§ Aim of the exercise
In the listing below, the lines starting with the line with "at_count i n' s' -> held ((i, n') :: l) s'." and going on through the line with "intros (H1 & H2 & H3) Hm." are to be reproduced exactly, and only those.

§ Records for the exercise

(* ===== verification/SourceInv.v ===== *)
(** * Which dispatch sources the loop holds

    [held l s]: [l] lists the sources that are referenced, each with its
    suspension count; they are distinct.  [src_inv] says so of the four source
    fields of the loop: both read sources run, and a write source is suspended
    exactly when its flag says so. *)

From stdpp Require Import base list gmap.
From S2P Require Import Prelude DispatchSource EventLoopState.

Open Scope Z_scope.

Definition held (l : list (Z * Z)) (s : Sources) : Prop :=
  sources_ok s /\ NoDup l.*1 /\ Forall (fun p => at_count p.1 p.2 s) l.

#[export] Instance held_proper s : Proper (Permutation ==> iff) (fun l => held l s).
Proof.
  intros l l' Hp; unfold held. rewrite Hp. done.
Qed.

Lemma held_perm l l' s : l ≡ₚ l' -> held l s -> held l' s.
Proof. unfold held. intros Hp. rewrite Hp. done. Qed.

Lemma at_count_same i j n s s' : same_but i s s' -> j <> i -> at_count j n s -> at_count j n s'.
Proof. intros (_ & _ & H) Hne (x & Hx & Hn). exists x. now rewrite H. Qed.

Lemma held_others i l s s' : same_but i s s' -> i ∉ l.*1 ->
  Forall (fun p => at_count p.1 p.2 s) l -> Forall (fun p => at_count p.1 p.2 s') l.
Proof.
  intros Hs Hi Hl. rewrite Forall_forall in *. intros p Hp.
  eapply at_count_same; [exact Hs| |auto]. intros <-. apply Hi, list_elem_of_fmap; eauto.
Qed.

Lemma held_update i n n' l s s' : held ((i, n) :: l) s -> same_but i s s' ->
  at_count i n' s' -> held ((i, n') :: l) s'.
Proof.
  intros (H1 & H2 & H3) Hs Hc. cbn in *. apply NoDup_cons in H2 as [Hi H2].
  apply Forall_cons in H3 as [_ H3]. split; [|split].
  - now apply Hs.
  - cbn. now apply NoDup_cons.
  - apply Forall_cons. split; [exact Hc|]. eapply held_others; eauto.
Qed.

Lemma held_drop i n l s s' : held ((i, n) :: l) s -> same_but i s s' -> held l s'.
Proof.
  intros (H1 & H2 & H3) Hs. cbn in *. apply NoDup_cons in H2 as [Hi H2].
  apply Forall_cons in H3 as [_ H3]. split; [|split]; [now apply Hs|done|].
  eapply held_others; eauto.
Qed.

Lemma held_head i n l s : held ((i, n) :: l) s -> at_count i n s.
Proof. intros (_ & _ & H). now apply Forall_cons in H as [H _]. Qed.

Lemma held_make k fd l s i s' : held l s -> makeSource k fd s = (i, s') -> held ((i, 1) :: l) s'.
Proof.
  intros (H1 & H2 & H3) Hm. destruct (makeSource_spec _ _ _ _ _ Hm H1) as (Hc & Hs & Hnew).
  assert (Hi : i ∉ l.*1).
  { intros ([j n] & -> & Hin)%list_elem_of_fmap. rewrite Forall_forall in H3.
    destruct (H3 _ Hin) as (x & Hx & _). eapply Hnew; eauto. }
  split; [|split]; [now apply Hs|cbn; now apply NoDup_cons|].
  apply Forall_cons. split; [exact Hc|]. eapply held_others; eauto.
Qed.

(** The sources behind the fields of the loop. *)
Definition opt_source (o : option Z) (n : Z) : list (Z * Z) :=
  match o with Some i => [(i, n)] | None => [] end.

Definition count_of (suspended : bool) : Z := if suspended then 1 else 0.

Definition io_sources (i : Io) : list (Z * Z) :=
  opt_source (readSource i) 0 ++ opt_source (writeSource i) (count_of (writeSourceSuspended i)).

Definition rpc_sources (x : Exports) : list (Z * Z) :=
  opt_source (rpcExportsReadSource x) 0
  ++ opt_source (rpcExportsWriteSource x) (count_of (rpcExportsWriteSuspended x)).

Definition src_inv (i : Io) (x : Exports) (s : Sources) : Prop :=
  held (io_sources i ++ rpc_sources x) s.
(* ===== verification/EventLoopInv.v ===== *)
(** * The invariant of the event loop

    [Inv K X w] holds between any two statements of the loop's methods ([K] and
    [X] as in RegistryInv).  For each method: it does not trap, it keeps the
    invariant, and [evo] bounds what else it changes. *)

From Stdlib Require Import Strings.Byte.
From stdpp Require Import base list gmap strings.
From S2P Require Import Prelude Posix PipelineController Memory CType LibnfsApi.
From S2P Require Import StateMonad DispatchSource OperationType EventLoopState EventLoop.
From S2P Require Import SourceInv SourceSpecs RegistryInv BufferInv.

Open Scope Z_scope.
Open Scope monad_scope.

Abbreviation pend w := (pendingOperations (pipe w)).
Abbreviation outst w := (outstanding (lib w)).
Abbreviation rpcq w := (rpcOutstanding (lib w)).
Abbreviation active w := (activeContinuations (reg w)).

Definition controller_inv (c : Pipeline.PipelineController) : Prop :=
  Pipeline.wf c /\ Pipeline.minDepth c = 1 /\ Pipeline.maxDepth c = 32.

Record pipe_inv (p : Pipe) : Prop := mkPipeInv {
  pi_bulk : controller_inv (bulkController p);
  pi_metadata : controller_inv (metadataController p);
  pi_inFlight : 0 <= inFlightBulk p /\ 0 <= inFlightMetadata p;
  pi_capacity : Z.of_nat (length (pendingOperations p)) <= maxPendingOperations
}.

§ Worked solution
  at_count i n' s' -> held ((i, n') :: l) s'.
Proof.
  intros (H1 & H2 & H3) Hs Hc. cbn in *. apply NoDup_cons in H2 as [Hi H2].
  apply Forall_cons in H3 as [_ H3]. split; [|split].
  - now apply Hs.
  - cbn. now apply NoDup_cons.
  - apply Forall_cons. split; [exact Hc|]. eapply held_others; eauto.
Qed.

Lemma held_drop i n l s s' : held ((i, n) :: l) s -> same_but i s s' -> held l s'.
Proof.
  intros (H1 & H2 & H3) Hs. cbn in *. apply NoDup_cons in H2 as [Hi H2].
  apply Forall_cons in H3 as [_ H3]. split; [|split]; [now apply Hs|done|].
  eapply held_others; eauto.
Qed.

Lemma held_head i n l s : held ((i, n) :: l) s -> at_count i n s.
Proof. intros (_ & _ & H). now apply Forall_cons in H as [H _]. Qed.

Lemma held_make k fd l s i s' : held l s -> makeSource k fd s = (i, s') -> held ((i, 1) :: l) s'.
Proof.
  intros (H1 & H2 & H3) Hm. destruct (makeSource_spec _ _ _ _ _ Hm H1) as (Hc & Hs & Hnew).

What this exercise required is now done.